Your assignment :: Every line of the entries below from the one containing "ss_TotalUsedMicro (meter_all l" to the one containing "destruct (IH (debit_sub", both ends included, must be written out exactly. No other line belongs in the answer.

Collected data

------

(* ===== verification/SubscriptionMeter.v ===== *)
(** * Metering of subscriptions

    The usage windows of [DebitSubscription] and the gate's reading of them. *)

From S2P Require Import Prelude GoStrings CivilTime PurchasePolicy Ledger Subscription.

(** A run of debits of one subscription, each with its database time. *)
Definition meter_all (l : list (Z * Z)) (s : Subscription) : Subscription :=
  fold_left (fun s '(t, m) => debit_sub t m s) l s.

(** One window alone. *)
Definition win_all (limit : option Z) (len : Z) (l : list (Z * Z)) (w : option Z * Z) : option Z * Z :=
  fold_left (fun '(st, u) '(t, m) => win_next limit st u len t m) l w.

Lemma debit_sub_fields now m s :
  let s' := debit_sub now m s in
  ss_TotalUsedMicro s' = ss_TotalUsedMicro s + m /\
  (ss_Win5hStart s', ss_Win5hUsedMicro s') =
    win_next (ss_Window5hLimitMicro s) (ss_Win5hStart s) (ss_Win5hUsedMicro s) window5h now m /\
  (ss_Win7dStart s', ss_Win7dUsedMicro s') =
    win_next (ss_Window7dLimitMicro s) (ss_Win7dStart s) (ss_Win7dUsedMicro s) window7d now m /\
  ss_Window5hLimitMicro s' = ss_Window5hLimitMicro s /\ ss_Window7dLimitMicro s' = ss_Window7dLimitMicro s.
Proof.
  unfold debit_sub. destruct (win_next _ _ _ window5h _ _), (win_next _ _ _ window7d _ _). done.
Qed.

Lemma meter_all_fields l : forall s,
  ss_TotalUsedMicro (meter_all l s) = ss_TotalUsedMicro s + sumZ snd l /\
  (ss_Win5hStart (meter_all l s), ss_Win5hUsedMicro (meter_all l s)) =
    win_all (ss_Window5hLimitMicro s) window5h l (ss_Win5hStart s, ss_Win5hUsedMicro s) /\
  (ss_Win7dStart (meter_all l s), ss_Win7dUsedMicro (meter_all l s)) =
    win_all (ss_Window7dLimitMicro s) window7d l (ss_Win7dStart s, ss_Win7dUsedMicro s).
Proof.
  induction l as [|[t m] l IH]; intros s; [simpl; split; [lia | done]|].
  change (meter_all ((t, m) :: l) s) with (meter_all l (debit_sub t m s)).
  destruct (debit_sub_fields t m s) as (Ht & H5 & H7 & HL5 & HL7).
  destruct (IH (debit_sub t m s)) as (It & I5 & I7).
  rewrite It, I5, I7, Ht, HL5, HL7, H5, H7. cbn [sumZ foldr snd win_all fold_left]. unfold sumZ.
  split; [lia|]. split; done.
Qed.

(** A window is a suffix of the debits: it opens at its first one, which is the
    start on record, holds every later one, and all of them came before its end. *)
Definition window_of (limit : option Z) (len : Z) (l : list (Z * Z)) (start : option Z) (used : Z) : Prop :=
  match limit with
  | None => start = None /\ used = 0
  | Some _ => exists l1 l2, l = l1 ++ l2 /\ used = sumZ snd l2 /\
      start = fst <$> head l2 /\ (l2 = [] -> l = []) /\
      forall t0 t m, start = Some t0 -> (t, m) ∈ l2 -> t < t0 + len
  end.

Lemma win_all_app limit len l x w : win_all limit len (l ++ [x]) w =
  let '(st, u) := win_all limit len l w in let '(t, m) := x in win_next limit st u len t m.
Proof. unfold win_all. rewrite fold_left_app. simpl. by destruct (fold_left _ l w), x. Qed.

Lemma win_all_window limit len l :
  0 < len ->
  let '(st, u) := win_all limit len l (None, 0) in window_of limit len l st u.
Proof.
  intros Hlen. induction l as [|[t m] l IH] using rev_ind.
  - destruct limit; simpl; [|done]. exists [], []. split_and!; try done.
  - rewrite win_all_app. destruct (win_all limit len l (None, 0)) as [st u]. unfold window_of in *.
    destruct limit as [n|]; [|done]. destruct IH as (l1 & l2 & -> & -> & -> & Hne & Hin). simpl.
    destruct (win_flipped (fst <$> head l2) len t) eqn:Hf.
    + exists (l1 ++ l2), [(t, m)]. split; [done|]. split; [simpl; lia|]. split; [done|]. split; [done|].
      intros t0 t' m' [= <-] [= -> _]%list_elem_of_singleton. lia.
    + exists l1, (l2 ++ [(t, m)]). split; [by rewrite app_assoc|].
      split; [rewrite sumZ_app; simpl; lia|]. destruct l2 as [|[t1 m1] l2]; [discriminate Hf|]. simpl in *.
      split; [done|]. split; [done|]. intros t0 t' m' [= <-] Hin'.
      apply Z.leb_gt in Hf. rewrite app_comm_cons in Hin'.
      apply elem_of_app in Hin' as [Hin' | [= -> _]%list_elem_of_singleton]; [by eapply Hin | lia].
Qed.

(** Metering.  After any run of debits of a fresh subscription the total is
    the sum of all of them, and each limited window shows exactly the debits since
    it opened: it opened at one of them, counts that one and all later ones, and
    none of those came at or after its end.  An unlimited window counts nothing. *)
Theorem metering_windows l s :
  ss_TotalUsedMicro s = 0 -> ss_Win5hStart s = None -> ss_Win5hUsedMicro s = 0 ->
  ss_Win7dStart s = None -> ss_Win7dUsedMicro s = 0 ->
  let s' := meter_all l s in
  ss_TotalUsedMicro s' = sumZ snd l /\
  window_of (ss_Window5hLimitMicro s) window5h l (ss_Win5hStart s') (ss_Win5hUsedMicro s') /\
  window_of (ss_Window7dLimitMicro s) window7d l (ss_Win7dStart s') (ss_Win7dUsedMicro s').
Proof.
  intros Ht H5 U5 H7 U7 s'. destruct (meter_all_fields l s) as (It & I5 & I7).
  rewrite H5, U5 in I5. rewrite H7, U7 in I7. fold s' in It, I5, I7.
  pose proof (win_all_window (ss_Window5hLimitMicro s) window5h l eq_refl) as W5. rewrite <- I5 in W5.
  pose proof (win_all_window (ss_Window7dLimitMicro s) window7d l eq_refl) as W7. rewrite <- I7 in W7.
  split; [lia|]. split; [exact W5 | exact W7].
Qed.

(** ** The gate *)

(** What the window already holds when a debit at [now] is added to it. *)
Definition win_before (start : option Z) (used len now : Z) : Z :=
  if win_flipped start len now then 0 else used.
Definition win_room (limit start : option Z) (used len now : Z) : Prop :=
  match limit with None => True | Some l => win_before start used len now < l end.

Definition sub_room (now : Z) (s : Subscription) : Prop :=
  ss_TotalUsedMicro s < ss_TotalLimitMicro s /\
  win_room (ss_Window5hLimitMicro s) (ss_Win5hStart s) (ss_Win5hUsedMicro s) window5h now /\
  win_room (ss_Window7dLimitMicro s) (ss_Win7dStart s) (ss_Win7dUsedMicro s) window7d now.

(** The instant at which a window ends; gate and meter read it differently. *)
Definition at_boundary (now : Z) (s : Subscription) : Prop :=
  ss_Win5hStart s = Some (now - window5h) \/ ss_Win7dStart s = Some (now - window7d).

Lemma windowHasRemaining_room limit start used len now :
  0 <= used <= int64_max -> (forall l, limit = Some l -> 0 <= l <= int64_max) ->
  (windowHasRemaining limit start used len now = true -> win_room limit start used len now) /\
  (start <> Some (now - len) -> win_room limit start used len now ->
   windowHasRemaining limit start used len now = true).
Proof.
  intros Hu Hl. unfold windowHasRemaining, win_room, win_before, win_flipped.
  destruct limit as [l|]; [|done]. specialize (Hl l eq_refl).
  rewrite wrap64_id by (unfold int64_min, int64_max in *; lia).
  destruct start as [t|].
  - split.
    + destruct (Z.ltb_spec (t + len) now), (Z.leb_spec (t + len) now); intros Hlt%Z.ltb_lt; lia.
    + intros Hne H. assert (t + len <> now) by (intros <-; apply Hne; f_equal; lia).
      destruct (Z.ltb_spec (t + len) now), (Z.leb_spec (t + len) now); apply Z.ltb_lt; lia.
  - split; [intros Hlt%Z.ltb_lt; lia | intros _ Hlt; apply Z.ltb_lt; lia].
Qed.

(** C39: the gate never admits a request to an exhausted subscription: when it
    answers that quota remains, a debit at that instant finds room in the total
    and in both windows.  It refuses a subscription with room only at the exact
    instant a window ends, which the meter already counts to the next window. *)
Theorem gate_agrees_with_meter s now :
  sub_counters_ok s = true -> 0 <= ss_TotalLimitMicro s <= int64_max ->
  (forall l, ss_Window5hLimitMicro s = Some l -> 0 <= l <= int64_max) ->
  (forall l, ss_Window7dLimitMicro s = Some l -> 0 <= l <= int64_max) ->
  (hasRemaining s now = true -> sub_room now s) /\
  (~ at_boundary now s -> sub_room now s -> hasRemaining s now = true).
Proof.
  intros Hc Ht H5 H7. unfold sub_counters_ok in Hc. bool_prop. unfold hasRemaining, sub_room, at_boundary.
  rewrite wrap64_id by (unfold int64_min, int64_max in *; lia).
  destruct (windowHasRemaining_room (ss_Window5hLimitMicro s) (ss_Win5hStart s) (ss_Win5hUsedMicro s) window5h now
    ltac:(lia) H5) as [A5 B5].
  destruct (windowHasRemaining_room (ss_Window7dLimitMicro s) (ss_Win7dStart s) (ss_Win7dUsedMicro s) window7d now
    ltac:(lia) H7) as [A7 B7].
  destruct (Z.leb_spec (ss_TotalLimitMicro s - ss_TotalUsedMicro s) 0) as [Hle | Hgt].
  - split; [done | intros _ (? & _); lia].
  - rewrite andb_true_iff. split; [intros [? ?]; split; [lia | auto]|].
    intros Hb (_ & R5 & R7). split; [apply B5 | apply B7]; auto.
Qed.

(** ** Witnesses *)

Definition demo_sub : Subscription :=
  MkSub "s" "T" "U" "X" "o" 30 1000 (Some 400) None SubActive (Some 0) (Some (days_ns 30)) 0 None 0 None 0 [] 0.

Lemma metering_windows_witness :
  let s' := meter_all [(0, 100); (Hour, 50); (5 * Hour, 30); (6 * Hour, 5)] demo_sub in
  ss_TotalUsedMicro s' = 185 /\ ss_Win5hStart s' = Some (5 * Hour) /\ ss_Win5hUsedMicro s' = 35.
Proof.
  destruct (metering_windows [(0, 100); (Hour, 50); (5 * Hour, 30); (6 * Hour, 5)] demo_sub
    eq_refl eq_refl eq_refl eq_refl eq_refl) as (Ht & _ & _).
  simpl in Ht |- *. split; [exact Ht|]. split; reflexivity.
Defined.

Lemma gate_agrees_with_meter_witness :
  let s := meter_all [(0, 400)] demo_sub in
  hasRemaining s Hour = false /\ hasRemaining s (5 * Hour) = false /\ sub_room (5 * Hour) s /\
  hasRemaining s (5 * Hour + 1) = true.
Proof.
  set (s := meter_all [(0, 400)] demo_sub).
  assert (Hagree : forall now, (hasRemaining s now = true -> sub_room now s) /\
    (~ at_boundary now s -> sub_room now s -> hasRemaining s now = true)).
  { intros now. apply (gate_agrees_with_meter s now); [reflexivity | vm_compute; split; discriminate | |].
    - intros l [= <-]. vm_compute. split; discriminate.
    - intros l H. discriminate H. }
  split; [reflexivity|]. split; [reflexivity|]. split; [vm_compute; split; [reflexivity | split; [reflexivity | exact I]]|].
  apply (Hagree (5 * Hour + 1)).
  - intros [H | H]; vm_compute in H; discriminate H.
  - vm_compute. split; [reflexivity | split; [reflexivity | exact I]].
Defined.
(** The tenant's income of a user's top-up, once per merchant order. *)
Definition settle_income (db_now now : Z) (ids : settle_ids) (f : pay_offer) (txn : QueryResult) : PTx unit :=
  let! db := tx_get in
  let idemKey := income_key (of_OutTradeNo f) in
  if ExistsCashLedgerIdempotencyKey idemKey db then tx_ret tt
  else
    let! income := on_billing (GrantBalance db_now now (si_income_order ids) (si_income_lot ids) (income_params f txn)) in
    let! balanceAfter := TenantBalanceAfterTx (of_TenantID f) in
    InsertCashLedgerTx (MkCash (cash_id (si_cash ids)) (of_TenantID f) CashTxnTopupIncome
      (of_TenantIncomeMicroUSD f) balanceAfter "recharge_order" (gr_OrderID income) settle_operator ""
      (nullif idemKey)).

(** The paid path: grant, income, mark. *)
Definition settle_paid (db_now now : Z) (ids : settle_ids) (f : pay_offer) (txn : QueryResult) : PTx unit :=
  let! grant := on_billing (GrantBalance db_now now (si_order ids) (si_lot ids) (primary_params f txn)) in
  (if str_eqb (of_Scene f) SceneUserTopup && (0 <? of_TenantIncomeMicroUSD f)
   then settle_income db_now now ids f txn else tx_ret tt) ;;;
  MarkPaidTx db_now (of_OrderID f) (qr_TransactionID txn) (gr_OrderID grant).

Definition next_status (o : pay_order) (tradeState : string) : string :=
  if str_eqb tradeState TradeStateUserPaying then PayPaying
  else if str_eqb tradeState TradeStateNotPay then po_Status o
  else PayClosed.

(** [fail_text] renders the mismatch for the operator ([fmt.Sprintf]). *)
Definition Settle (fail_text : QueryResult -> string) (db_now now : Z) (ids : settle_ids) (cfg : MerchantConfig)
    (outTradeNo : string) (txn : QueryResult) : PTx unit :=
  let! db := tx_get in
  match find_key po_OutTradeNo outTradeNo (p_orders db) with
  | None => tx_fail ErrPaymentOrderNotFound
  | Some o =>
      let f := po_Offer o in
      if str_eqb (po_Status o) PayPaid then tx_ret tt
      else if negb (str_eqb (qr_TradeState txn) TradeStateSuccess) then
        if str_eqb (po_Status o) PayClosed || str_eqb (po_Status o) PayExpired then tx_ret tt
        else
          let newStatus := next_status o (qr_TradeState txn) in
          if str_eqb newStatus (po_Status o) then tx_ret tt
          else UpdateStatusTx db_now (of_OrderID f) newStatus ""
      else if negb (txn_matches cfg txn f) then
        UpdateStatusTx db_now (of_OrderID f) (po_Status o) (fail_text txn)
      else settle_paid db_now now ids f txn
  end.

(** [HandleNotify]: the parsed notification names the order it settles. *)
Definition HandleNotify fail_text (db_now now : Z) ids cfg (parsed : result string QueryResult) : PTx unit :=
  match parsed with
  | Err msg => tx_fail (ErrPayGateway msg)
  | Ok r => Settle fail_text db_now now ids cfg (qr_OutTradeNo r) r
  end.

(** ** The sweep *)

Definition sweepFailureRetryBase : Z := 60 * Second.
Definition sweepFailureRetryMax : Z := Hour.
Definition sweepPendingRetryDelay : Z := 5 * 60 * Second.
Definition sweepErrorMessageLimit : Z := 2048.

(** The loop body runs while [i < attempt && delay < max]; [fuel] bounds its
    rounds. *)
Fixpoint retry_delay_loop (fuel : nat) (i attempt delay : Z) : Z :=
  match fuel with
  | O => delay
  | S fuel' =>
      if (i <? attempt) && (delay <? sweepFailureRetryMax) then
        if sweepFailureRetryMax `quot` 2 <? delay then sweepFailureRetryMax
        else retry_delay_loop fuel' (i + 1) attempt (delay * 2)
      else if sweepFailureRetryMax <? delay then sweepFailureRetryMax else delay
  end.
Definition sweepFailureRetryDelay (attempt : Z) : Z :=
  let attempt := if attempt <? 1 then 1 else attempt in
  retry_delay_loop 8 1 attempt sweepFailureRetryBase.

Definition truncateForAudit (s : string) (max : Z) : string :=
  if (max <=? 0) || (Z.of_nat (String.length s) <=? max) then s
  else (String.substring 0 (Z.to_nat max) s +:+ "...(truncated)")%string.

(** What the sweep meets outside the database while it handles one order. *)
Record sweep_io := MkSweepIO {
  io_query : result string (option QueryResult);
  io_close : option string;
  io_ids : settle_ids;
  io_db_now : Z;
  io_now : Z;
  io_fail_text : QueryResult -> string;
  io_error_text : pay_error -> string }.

------

Written response ::
  ss_TotalUsedMicro (meter_all l s) = ss_TotalUsedMicro s + sumZ snd l /\
  (ss_Win5hStart (meter_all l s), ss_Win5hUsedMicro (meter_all l s)) =
    win_all (ss_Window5hLimitMicro s) window5h l (ss_Win5hStart s, ss_Win5hUsedMicro s) /\
  (ss_Win7dStart (meter_all l s), ss_Win7dUsedMicro (meter_all l s)) =
    win_all (ss_Window7dLimitMicro s) window7d l (ss_Win7dStart s, ss_Win7dUsedMicro s).
Proof.
  induction l as [|[t m] l IH]; intros s; [simpl; split; [lia | done]|].
  change (meter_all ((t, m) :: l) s) with (meter_all l (debit_sub t m s)).
  destruct (debit_sub_fields t m s) as (Ht & H5 & H7 & HL5 & HL7).
  destruct (IH (debit_sub t m s)) as (It & I5 & I7).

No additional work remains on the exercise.